So, its basically more than double the price of the Black Magic, but without even some of the same features. Yeah; I see this camera getting buried by the competition.


----------



## pakosouthpark (Aug 29, 2012)

preppyak said:


> So, its basically more than double the price of the Black Magic, but without even some of the same features. Yeah; I see this camera getting buried by the competition.



+1 too much money..


----------



## Bob Howland (Aug 29, 2012)

"...the major compromise is the codec which is now AVCHD at 24Mbit 4-2-0."

And the codec that they didn't use, presumably because it was too expensive, is used in the Canon XF100, which costs $3000 but does 4-2-2.

The Canon marketing people are trying to be a little too clever for their own good. Basically, the C100, C300 and C500 are all about double the price they should be. Doesn't Canon realize that they have competition?


----------



## NormanBates (Aug 29, 2012)

The 422 codec is not any more expensive to implement: the encoder is the same "digic DV III" from the C300... and from the HF-R200 that sells for under $400 on amazon.

It'a a marketing decision to differenciate products.
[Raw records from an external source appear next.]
Lemma tails_inj l l' r r' :
  Forall text_exact l → forallb ok l' = true →
  List.concat (map (λ y, ","%char :: chars (f y)) l) ++ close :: r
  = List.concat (map (λ y, ","%char :: chars (f y)) l') ++ close :: r' → l = l' ∧ r = r'.
Proof using Hclose Hcomma.
  assert (Hends : ∀ l r, ends_value (List.concat (map (λ y, ","%char :: chars (f y)) l) ++ close :: r) = true).
  { intros [|y k] r0; [apply Hclose|done]. }
  intros Hl. revert l'. induction Hl as [|a l Ha _ IH]; intros [|a' l'] Hl' E;
    cbn [map List.concat app forallb] in *; [by injection E| | |].
  - injection E as E _. by destruct Hcomma.
  - injection E as E _. by destruct Hcomma.
  - apply andb_true_iff in Hl' as [Ha' Hl']. rewrite <- !app_assoc in E. injection E as E.
    apply Ha in E as [-> E]; [|done..]. by destruct (IH l' Hl' E) as [-> ->].
Qed.

Lemma joined_inj l l' r r' :
  Forall text_exact l → forallb ok l = true → forallb ok l' = true →
  chars (js_join "," (map f l)) ++ close :: r = chars (js_join "," (map f l')) ++ close :: r' →
  l = l' ∧ r = r'.
Proof using Hclose Hcomma Hhead.
  assert (Hends : ∀ l r, ends_value (List.concat (map (λ y, ","%char :: chars (f y)) l) ++ close :: r) = true).
  { intros [|y k] r0; [apply Hclose|done]. }
  assert (Hmap : ∀ l, List.concat (map (λ y, ","%char :: chars y) (map f l))
                      = List.concat (map (λ y, ","%char :: chars (f y)) l)) by (intros k; by rewrite map_map).
  intros Hl Ho Ho' E. destruct l as [|a l], l' as [|a' l']; cbn [forallb] in *; bools;
    [by injection E| | |].
  - cbn [map] in E. rewrite join_tail, <- app_assoc in E. pose proof (Hhead a' ltac:(done)) as Hh.
    destruct (chars (f a')) as [|c t]; [done|]. cbn in E, Hh. injection E as E _. by subst.
  - cbn [map] in E. rewrite join_tail, <- app_assoc in E. pose proof (Hhead a ltac:(done)) as Hh.
    destruct (chars (f a)) as [|c t]; [done|]. cbn in E, Hh. injection E as E _. by subst.
  - cbn [map] in E. rewrite !join_tail, !Hmap, <- !app_assoc in E. apply Forall_cons in Hl as [Ha Hl].
    apply Ha in E as [-> E]; [|done..]. by destruct (tails_inj l l' r r') as [-> ->].
Qed.
End Joined.

Definition prop_text (kv : string * json) : string := json_quote kv.1 +:+ ":" +:+ json_text kv.2.

Lemma object_text o : forallb (λ kv, plain_json kv.2) o = true →
  json_text (JObj o) = "{" +:+ js_join "," (map prop_text o) +:+ "}".
Proof.
  intros Ho. cbn [json_text]. do 3 f_equal. induction o as [|[k v] o IH]; [done|].
  cbn [forallb snd] in Ho. bools. cbn [map]. rewrite <- IH by done. by destruct v.
Qed.

(** How a text begins. *)
Definition begins (j : json) (c : ascii) : Prop :=
  match j with
  | JNull => c = "n"%char
  | JBool b => c = (if b then "t" else "f")%char
  | JNum _ => numeral c = true
  | JStr _ => c = ascii_of_N 34
  | JArr _ => c = "["%char
  | JObj _ => c = "{"%char
  | JUndef => False
  end.
Lemma text_begins j : plain_json j = true → from_option (begins j) False (head (chars (json_text j))).
Proof.
  destruct j as [| |[]|[z| |]| | |]; try done. intros _.
  destruct (number_numeral z) as (c & l & E & Hc). change (json_text (JNum (NInt z))) with (num_to_string z).
  rewrite E. by apply Forall_cons in Hc as [Hc _].
Qed.

Lemma begins_kind j j' c : begins j c → begins j' c →
  match j, j' with
  | JNull, JNull | JNum _, JNum _ | JStr _, JStr _ | JArr _, JArr _ | JObj _, JObj _ => True
  | JBool b, JBool b' => b = b'
  | _, _ => False
  end.
Proof. destruct j as [| |[]| | | |], j' as [| |[]| | | |]; cbn; intros H H'; subst; done. Qed.
Lemma render_prefix p ps w v :
  scanned r p ps → Forall (λ c, letter c = true) w → render f ps = w ++ v → ∃ v', p.2 = w ++ v'.
Proof using pattern f_marks.
  intros Hs. revert w v.
  induction Hs as [b Hn|b c a ps Hn Hs IH|p s ps Hm Hne Hs IH|b s Hm|b c a s ps Hm Hne Hs IH];
    intros w v Hw E; cbn [render flat_map] in E.
  - destruct w; [by exists []|done].
  - destruct w as [|e w]; [by exists (c :: a)|]. cbn in E. injection E as -> E.
    apply Forall_cons in Hw as [_ Hw]. destruct (IH w v Hw E) as [v' Ev]. exists v'. cbn in *. by rewrite Ev.
  - by eapply hit_prefix.
  - exfalso. apply (hit_not_empty _ _ Hm). unfold consumed. apply take_nil.
  - by destruct (hit_not_empty _ _ Hm).
Qed.

(** A token after a hit lies behind the mark. *)
Lemma hit_word p s w rest : match_at r p = Some s → token letter n w →
  word_of w (f (consumed p (here s)) (caps s) ++ rest) → word_of w rest.
Proof using f_marks.
  intros Hm Hw Ho. destruct (f_marks _ _ Hm) as (a & x & m & Ef & (c & y & d & -> & Hc & Hd & Hy) & Em & Ha).
  rewrite Ef, <- (assoc_L (++)) in Ho. cbn [app] in Ho.
  apply (token_split letter n) in Ho as [Ho|Ho]; [| |done..].
  - destruct Ho as (u & v & E), Hw as [_ Hw]. rewrite E, !length_app in Ha. lia.
  - rewrite <- (assoc_L (++)) in Ho. apply (token_split letter n) in Ho as [Ho|Ho]; [|done..].
    by destruct (Hy w Hw).
Qed.

Lemma keep_word p' q' w b c a ps : lang r p' q' → consumed p' q' = w →
  match_at r (b, c :: a) = None → scanned r (c :: b, a) ps →
  ¬ word_of w (render f ps) → ¬ word_of w (c :: render f ps).
Proof using pattern f_marks.
  intros Hl Ew Hn Hs IH (u & v & E).
  pose proof (plain_local _ _ _ pattern_plain Hl) as Hloc. rewrite Ew in Hloc.
  pose proof (pattern_token _ _ Hl) as Hw. rewrite Ew in Hw. destruct u as [|e u]; cbn in E.
  - assert (Hs2 : scanned r (b, c :: a) (Keep c :: ps)) by by constructor.
    destruct (render_prefix _ _ w v Hs2) as [v' Ev]; [apply Hw|done|].
    rewrite match_at_none in Hn by apply pattern_wf. cbn in Ev. rewrite Ev in Hn. by eapply Hn, Hloc.
  - injection E as -> E. apply IH. by exists u, v.
Qed.

Lemma render_no_word p ps w p' q' : 0 < n →
  scanned r p ps → lang r p' q' → consumed p' q' = w → ¬ word_of w (render f ps).
Proof using pattern f_marks.
  intros Hpos Hs Hl Ew.
  assert (Hw : token letter n w) by (subst w; by apply pattern_token).
  induction Hs as [b Hn|b c a ps Hn Hs IH|p s ps Hm Hne Hs IH|b s Hm|b c a s ps Hm Hne Hs IH];
    cbn [render flat_map]; fold (render f).
  - intros (u & v & E). destruct Hw as [_ Hw], u, w; try done. cbn in Hw. lia.
  - by eapply (keep_word p' q').
  - intros Ho. by apply hit_word, IH in Ho.
  - exfalso. apply (hit_not_empty _ _ Hm). unfold consumed. apply take_nil.
  - by destruct (hit_not_empty _ _ Hm).
Qed.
And because of these decisions, this camera doesn't look good in its market. I'd rather get the FS700... and that's until the new breed of RAW cameras from small vendors hit the market, including S35 ones like the $8000 kineRAW, which should start shipping real soon


----------



## Axilrod (Aug 29, 2012)

They're taking preorders in Europe for 4999 Euro, which is a little over $6k US. But Vincent Laforet made some good points, you don't have to buy an external EVF ($950 for Zacuto), monitor ($300-$1500 depending on what you get, mine was $1200 with batteries), rods/mattebox ($600-$1200, plus at least a tripod plate to attach it to) for ND filters($150-$600 depending on which way you go), or an external audio recorder ($100-$300). Those accessories add up, once you factor that in it really isn't a bad deal. I've spent a fortune on accessories to make my 5DII/5DIII function like a video camera (way, way more than the cameras cost themselves).
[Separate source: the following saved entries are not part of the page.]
Definition plural (w : string) : regex := plural_i w.
Definition filler : regex := many (Chr (one_of " _-")).
Definition CREDENTIAL_CONTEXT_LABEL_PATTERN : regex :=
  seqs [Bol;
        alts [plural "token"; plural "secret"; plural "password"; plural "passphrase"; plural "credential";
              lit_i "auth"; lit_i "authorization"; lit_i "bearer"; plural "cookie";
              seqs [lit_i "set"; filler; lit_i "cookie"];
              seqs [lit_i "proxy"; filler; alts [lit_i "auth"; lit_i "authorization"]];
              seqs [alts (map lit_i ["api"; "access"; "refresh"; "client"; "bearer"; "auth"; "private"; "signing";
                                     "session"; "bot"; "app"; "resolved"]);
                    filler; alts [plural "token"; plural "key"; plural "secret"; plural "password"]]];
        Eol].

Definition credentialContextKey (value : json) : option string :=
  match value with
  | JStr s =>
      let candidate := js_trim (js_replace (seqs [separator; Eol]) (constantly "") (js_trim s)) in
      let label :=
        if truthy candidate && (isCredentialField candidate || test CREDENTIAL_CONTEXT_LABEL_PATTERN candidate)
        then Some candidate else None in
      match credentialFlagKey value with
      | Some flag => if truthy flag then Some flag else label
      | None => label
      end
  | _ => None
  end.

(** The elements of a list with the element before each. *)
Definition with_previous {A} (l : list A) : list (option A * A) := zip (None :: map Some l) l.

Definition redactLogSequence (values : list json) : list json :=
  map (λ '(previous, value),
    match previous with
    | Some p => if credentialContextKey p then JStr REDACTED else value
    | None => value
    end) (with_previous values).

Definition inline_credential : regex :=
  seqs [Bol; Group 1 (seqs [lit "-"; maybe (lit "-")]);
        Group 2 (seqs [Chr is_alnum; many (Chr (λ c, is_alnum c || one_of "._-" c))]); lit "=";
        Group 3 (many (Chr any_char)); Eol].
Definition redactInlineCredentialFlag (value : string) : string :=
  match match_at inline_credential ([], chars value) with
  | Some s => if isSensitiveKey (of_chars (capture (caps s) 2))
              then of_chars (capture (caps s) 1 ++ capture (caps s) 2 ++ chars ("=" +:+ REDACTED))
              else redactFull value
  | None => redactFull value
  end.

(** The values to be logged share objects and may be cyclic: an object is a location of
    the store, and [seen] is the set of the locations visited. *)
Inductive log_value : Type :=
| VLeaf (v : json)
| VRef (l : nat).
Inductive log_object : Type :=
| LArr (l : list log_value)
| LObj (o : list (string * log_value)).
Definition log_store : Type := gmap nat log_object.

Definition leaf_of (v : log_value) : json := match v with VLeaf v => v | VRef _ => JObj [] end.

(** [l.map(f)] with a state. *)
Fixpoint map_state {A B S} (f : A → S → option (B * S)) (l : list A) (s : S) : option (list B * S) :=
  match l with
  | [] => Some ([], s)
  | x :: l' =>
      match f x s with
      | None => None
      | Some (y, s1) => match map_state f l' s1 with None => None | Some (ys, s2) => Some (y :: ys, s2) end
      end
  end.

(** A leaf is a string, or neither a string nor an object; with no fuel the result is none. *)
Fixpoint redact_for_log (store : log_store) (fuel : nat) (value : log_value) (seen : gset nat)
    : option (json * gset nat) :=
  match value with
  | VLeaf (JStr s) => Some (JStr (redactInlineCredentialFlag s), seen)
  | VLeaf v => Some (v, seen)
  | VRef l =>
      match fuel with
      | 0 => None
      | S fuel =>
          if decide (l ∈ seen) then Some (JStr "[Circular]", seen)
          else
            let seen := {[l]} ∪ seen in
            match store !! l with
            | None => None
            | Some (LArr es) =>
                match map_state (λ '(previous, entry) seen,
                        if match previous with Some p => credentialFlagKey (leaf_of p) | None => None end
                        then Some (JStr REDACTED, seen)
                        else redact_for_log store fuel entry seen) (with_previous es) seen with
                | Some (vs, seen) => Some (JArr vs, seen)
                | None => None
                end
            | Some (LObj o) =>
                match map_state (λ '(key, entry) seen,
                        if isSensitiveKey key then Some ((key, JStr REDACTED), seen)
                        else match redact_for_log store fuel entry seen with
                             | Some (v, seen) => Some ((key, v), seen)
                             | None => None
                             end) o seen with
                | Some (vs, seen) => Some (JObj vs, seen)
                | None => None
                end
            end
      end
  end.

(** Every visit of a new object takes one from the objects left, so the number of
    objects is fuel enough ([redact_for_log_total]). *)
Definition redactForLog (store : log_store) (value : log_value) : option json :=
  fst <$> redact_for_log store (S (size store)) value ∅.

(** ** No token is left

    The tokens of the fifteen providers' patterns that have no assertion: a prefix and at
    least so many characters, nine or more in all, one more than [REDACTED] has.  The other
    patterns, of Telegram's and of Discord's tokens and of JWTs, begin and end with a word
    boundary. *)
#[local] Notation length := List.length.
#[local] Notation marks := (marks token_char 9).
#[local] Notation mark := (mark token_char 9).

Definition prefixed (prefix : string) (n : nat) (c : ascii → bool) : regex := seqs [lit prefix; at_least n (Chr c)].
Definition plain_tokens : list regex :=
  [prefixed "nvapi-" 10 token_char; prefixed "nvcf-" 10 token_char;                          (* NVIDIA *)
   prefixed "ghp_" 10 token_char; prefixed "github_pat_" 30 is_word;                         (* GitHub *)
   prefixed "sk-proj-" 10 token_char; prefixed "sk-ant-" 10 token_char; prefixed "sk-" 20 token_char;
   seqs [Alt (seqs [lit "xox"; Chr (one_of "bpas")]) (lit "xapp"); lit "-"; at_least 10 (Chr dash_char)];
   seqs [lit "A"; Alt (lit "K") (lit "S"); lit "IA"; exactly 16 (Chr upper_digit)];          (* AWS *)
   prefixed "hf_" 10 is_alnum; prefixed "glpat-" 10 token_char; prefixed "gsk_" 10 is_alnum;
   prefixed "pypi-" 10 token_char; prefixed "tvly-" 10 token_char;
   seqs [lit "lsv2_"; Alt (lit "pt") (lit "sk"); lit "_"; at_least 10 (Chr is_alnum);
         many (seqs [lit "_"; some_of (Chr is_alnum)])]].
Definition telegram_token : regex :=
  seqs [WordB; between 8 10 (Chr is_digit); lit ":"; exactly 35 (Chr token_char); WordB].
Definition discord_token : regex :=
  seqs [WordB; exactly 24 (Chr is_alnum); lit "."; exactly 6 (Chr token_char); lit ".";
        at_least 27 (Chr token_char); WordB].

Lemma plain_token r : r ∈ plain_tokens → r ∈ TOKEN_PREFIX_PATTERNS ∧ token_pattern token_char 9 r = true.
Proof.
  assert (H : forallb (token_pattern token_char 9) plain_tokens = true) by (vm_compute; reflexivity).
  rewrite forallb_forall in H. intros Hr. split; [|by apply H, list_elem_of_In]. clear H.
  repeat (apply elem_of_cons in Hr as [->|Hr]; [apply list_elem_of_In; cbn; tauto|]). by apply elem_of_nil in Hr.
Qed.

Lemma telegram_not_plain : telegram_token ∉ plain_tokens.
Proof. intros Hr%plain_token%proj2. by vm_compute in Hr. Qed.

(** A text between two characters outside the alphabet, too short for a token or without
    its characters. *)
Lemma mark_short c y d :
  token_char c = false → token_char d = false → length y < 9 → mark (c :: y ++ [d]).
Proof.
  intros Hc Hd Hy. exists c, y, d. split_and!; [done..|]. intros w [_ Hw] (u & v & ->).
  rewrite !length_app in Hy. lia.
Qed.

Lemma mark_foreign c y d :
  token_char c = false → token_char d = false → Forall (λ c, token_char c = false) y → mark (c :: y ++ [d]).
Proof.
  intros Hc Hd Hy. exists c, y, d. split_and!; [done..|]. intros w [Hl Hw] (u & v & ->).
  destruct w as [|e w]; [cbn in Hw; lia|]. apply Forall_cons in Hl as [He _].
  apply Forall_app in Hy as [_ Hy]. apply Forall_cons in Hy as [Hy _]. congruence.
Qed.

Lemma mark_redacted : mark (chars REDACTED).
Proof. by apply (mark_short "<" (chars "REDACTED") ">"); [..|cbn; lia]. Qed.

Lemma marks_redacted r : marks r (constantly REDACTED).
Proof.
  intros p s _. exists [], (chars REDACTED), [], (consumed p (here s)).
  by rewrite !app_nil_r; split_and!; [|apply mark_redacted|].
Qed.

Lemma replicate_snoc {A} n (x : A) : repeat x (S n) = repeat x n ++ [x].
Proof. induction n as [|n IH]; [done|]. cbn [repeat app]. f_equal. exact IH. Qed.

Lemma mark_stars n : mark (repeat "*"%char (S (S n))).
Proof.
  cbn [repeat]. change ("*"%char :: repeat "*"%char n) with (repeat "*"%char (S n)). rewrite replicate_snoc.
  apply mark_foreign; [done..|]. induction n; cbn [repeat]; by constructor.
Qed.

(** Every match of a secret pattern has at least nine characters, so the number of stars is
    positive, and the first four characters stand before a mark. *)
Lemma secret_length r p q : r ∈ SECRET_PATTERNS → lang r p q → 9 ≤ length (consumed p q).
Proof.
  assert (H : forallb (λ r, 9 <=? min_len r) SECRET_PATTERNS = true) by (vm_compute; reflexivity).
  rewrite forallb_forall in H. intros Hr%list_elem_of_In Hl%lang_min_len. apply H, Nat.leb_le in Hr. lia.
Qed.

Lemma secret_wf r : r ∈ SECRET_PATTERNS → wf r = true.
Proof.
  assert (H : forallb wf SECRET_PATTERNS = true) by (vm_compute; reflexivity).
  rewrite forallb_forall in H. intros Hr%list_elem_of_In. by apply H.
Qed.

Lemma redactMatch_mark r p s : r ∈ SECRET_PATTERNS → match_at r p = Some s →
  ∃ x, redactMatch (consumed p (here s)) (caps s) = take 4 (consumed p (here s)) ++ x ∧ mark x
       ∧ length (take 4 (consumed p (here s))) = 4.
Proof.
  intros Hr Hm. apply match_at_lang in Hm; [|by apply secret_wf]. apply secret_length in Hm; [|done].
  eexists. split; [done|]. split; [|rewrite length_take; lia].
  remember (Z.to_nat _) as n eqn:En. destruct n as [|[|n]]; [lia..|]. apply mark_stars.
Qed.

(** The steps of a redaction that take a token away, and those that bring none. *)
Definition takes (r : regex) (s : step) : Prop := s.1 = r ∧ own_marks token_char 9 r s.2.
Definition brings_none (s : step) : Prop := wf s.1 = true ∧ marks s.1 s.2.

Lemma run_steps_app s1 s2 t : run_steps (s1 ++ s2) t = run_steps s2 (run_steps s1 t).
Proof. apply fold_left_app. Qed.

Lemma run_keeps r steps t :
  token_pattern token_char 9 r = true → Forall brings_none steps → no_match r t → no_match r (run_steps steps t).
Proof.
  intros Hr Hs. revert t. induction Hs as [|[p f] steps [Hw Hm] _ IH]; intros t Ht; [done|].
  apply IH. by apply (replace_keeps_no_match token_char 9 r Hr).
Qed.

Lemma run_takes r before own after t :
  token_pattern token_char 9 r = true → takes r own → Forall brings_none after →
  no_match r (run_steps (before ++ own :: after) t).
Proof.
  intros Hr [Ho Hm] Ha. rewrite run_steps_app. destruct own as [p f]. cbn in Ho, Hm. subst p.
  apply (run_keeps r after); [done..|]. apply (replace_own_no_match token_char 9 r Hr f Hm). lia.
Qed.

(** A list of patterns, each with a replacement that takes its own matches away. *)
Lemma run_patterns r before patterns (f : replacement) after t :
  token_pattern token_char 9 r = true → r ∈ patterns → own_marks token_char 9 r f →
  Forall (λ p, wf p = true ∧ marks p f) patterns → Forall brings_none after →
  no_match r (run_steps (before ++ map (λ p, (p, f)) patterns ++ after) t).
Proof.
  intros Hr Hin Ho Hp Ha. apply list_elem_of_split in Hin as (l1 & l2 & ->).
  rewrite map_app, map_cons, <- (assoc_L (++)), (assoc_L (++) before), <- app_comm_cons.
  apply run_takes; [done..|]. apply Forall_app. split; [|done].
  apply Forall_app in Hp as [_ Hp]. apply Forall_cons in Hp as [_ Hp]. by apply Forall_fmap.
Qed.

Lemma redacted_patterns patterns : forallb wf patterns = true →
  Forall (λ p, wf p = true ∧ marks p (constantly REDACTED)) patterns.
Proof.
  rewrite forallb_forall. intros H. apply Forall_forall. intros p Hp%list_elem_of_In.
  split; [by apply H|apply marks_redacted].
Qed.

Lemma redacted_none patterns : forallb wf patterns = true → Forall brings_none (all_to REDACTED patterns).
Proof. intros H. apply Forall_fmap. by apply redacted_patterns. Qed.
And sure it may be 24mbps 4:2:0 to cards, but with a clean HDMI out you can record to an external recorder and who knows how good the footage will look using that method. And plus, 1.6x crop > 2.4 of the BMD cinema camera. I still think the BMD is a great deal for what it is, but I don't think it will hurt the sales of this much. 

I'm afraid I'd still be torn between this and the FS700, the 240fps is a very appealing feature and so is being able to upgrade to 4k in the future, then again who knows how much the Sony external recorder will set you back.


----------



## HurtinMinorKey (Aug 29, 2012)

I guess Canon heard the shots, but it looks too late. 

The kineraw s35 takes this camera to the woodshed.


----------



## peederj (Aug 29, 2012)

It's true this is an all-in-one, you just might want an external recorder for green screen work or anything where IQ is important because the internal codec is 4:2:0 and the HDMI out is 4:2:2. Given the external recorders are under $1000, and save you the hassle of a ProRes transcode, I see no reason to buy a C300 over this, unless you need the better timecode/SDI etc. I think most of the people running timecode are shooting on Alexa etc. not C300. The C500 will play to that crowd. But I think the C300 just reached EOL, unless they unlock the 4K inside it somehow.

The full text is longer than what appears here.